Germania debole sulla scena internazionale

BELRINO – L’incapacità della Germania di «piazzare» i suoi uomini nelle più importanti istituzioni internazionali è ormai diventata materia di riso tra i diplomatici e gli esperti del settore. Dopo sei anni di governo a Berlino, la cancelliera Angela Merkel non è riuscita nemmeno una volta a far attribuire un posto chiave a Bruxelles o a New York ad un tedesco. Come dice un giornale di opposizione, oramai la divisione dei compiti è collaudata: la Germania fornisce i soldi, il lavoro va ad un francese. Il motto di spirito non è lontano dalla verità.

I recenti avvenimenti che hanno portato alla dimissione del direttore del’FMI Domnique Strauss-Kahn sono stati per la Germania l’occasione di una riflessione sui limiti della politica della Merkel. Il paese soffre una frustrazione profonda, quella di essere la più grande economia dell’Europa senza un adeguato riconoscimento internazionale. L’incapacità tedesca di proporre un proprio candidato alla testa dell’FMI ha dimostrato ancora una volta la validità del teorema. La cancelliera non ha nemmeno tentato di sondare la possibilità di una convergenza intorno ad una sua proposizione e si è limitata a sostenere la candidatura della francese Lagarde.

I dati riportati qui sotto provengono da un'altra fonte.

(** * bimshady: the stroke-to-graph vectorization engine

    A shallow embedding of the geometry code of the sketch component
    ([areColinear], [removeColinearPoints], [createWallGraph], [findDoors],
    [findBoundingBox], [scaleToRealWorld] and the data path of [send]), of
    the graph builder of the earlier sketch pad, and of the control flow of
    the sketch parser ([svgParser.js]), with the properties of this code that
    the specification states and further ones read off the code.

    Numbers.  The coordinates the canvas hands over are finite JavaScript
    numbers; they are modelled as real numbers, so rounding is not part of
    the model.  The places where the code can leave the finite numbers (the
    [Infinity] literals of [findBoundingBox] and [snapToNearestEdge], and the
    unguarded quotient of [scaleToRealWorld]) are modelled with [JsNum], the
    finite reals extended with the two infinities and NaN. *)

From Stdlib Require Import String Ascii DecimalString DecimalNat.
From Stdlib Require Import Reals Lra Lia Psatz Bool Arith ZArith List.
Import ListNotations.

Open Scope R_scope.

(** ** Numbers *)

Definition Rltb (a b : R) : bool := if Rlt_dec a b then true else false.
Definition Rleb (a b : R) : bool := if Rle_dec a b then true else false.
Definition Reqb (a b : R) : bool := if Req_dec_T a b then true else false.

(** [Math.trunc] and the remainder operator [%] on finite numbers with a
    non-zero divisor: the result takes the sign of the dividend. *)
Definition Rtrunc (a : R) : R :=
  if Rleb 0 a then IZR (Int_part a) else - IZR (Int_part (- a)).

Definition jsRem (a n : R) : R := a - n * Rtrunc (a / n).

(** [Math.atan2] on finite arguments. *)
Definition atan2 (dy dx : R) : R :=
  if Rltb 0 dx then atan (dy / dx)
  else if Rltb dx 0 then
    (if Rleb 0 dy then atan (dy / dx) + PI else atan (dy / dx) - PI)
  else if Rltb 0 dy then PI / 2
  else if Rltb dy 0 then - (PI / 2)
  else 0.

(** ** Data model *)

(** A point object [{x, y}] over a number type [N]. *)
Record Pt (N : Type) : Type := mkPt { x : N; y : N }.
Arguments mkPt {N} _ _.
Arguments x {N} _.
Arguments y {N} _.

(** Points with finite coordinates: everything up to the scaling step. *)
Abbreviation Point := (Pt R).

(** A paper.js path as the engine reads it: [path.segments] may be missing,
    and each segment contributes [segment.point]. *)
Record Path : Type := mkPath { segments : option (list Point) }.

(** [{nodes, edges}]; an edge is the two-element array [[idx1, idx2]]. *)
Record Graph (N : Type) : Type := mkGraph {
  nodes : list (Pt N);
  edges : list (nat * nat)
}.
Arguments mkGraph {N} _ _.
Arguments nodes {N} _.
Arguments edges {N} _.

Abbreviation WallGraph := (Graph R).

Definition origin : Point := {| x := 0; y := 0 |}.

La Germania, alla luce dei suoi numerosi titoli di merito – prima economia europea, terzo contributore dell’FMI – avrebbe avuto tutte le possibilità di giocarsela con gli altri concorrenti. Ma, come è già successo in passato, la Merkel ha dimostrato gravi difetti: non essere in grado di negoziare e non essere capace di individuare e sostenere un candidato. Tre economisti – Peer Steinbrück, Jürgen Stark, Axel Weber – si erano rivelati papabili ad una prima indagine del governo. Tutti sono stati scartati, il primo perché poco conosciuto internazionalmente, il secondo perché prezioso nella sua posizione attuale, il terzo perché inviso al partito della Merkel, la CDU.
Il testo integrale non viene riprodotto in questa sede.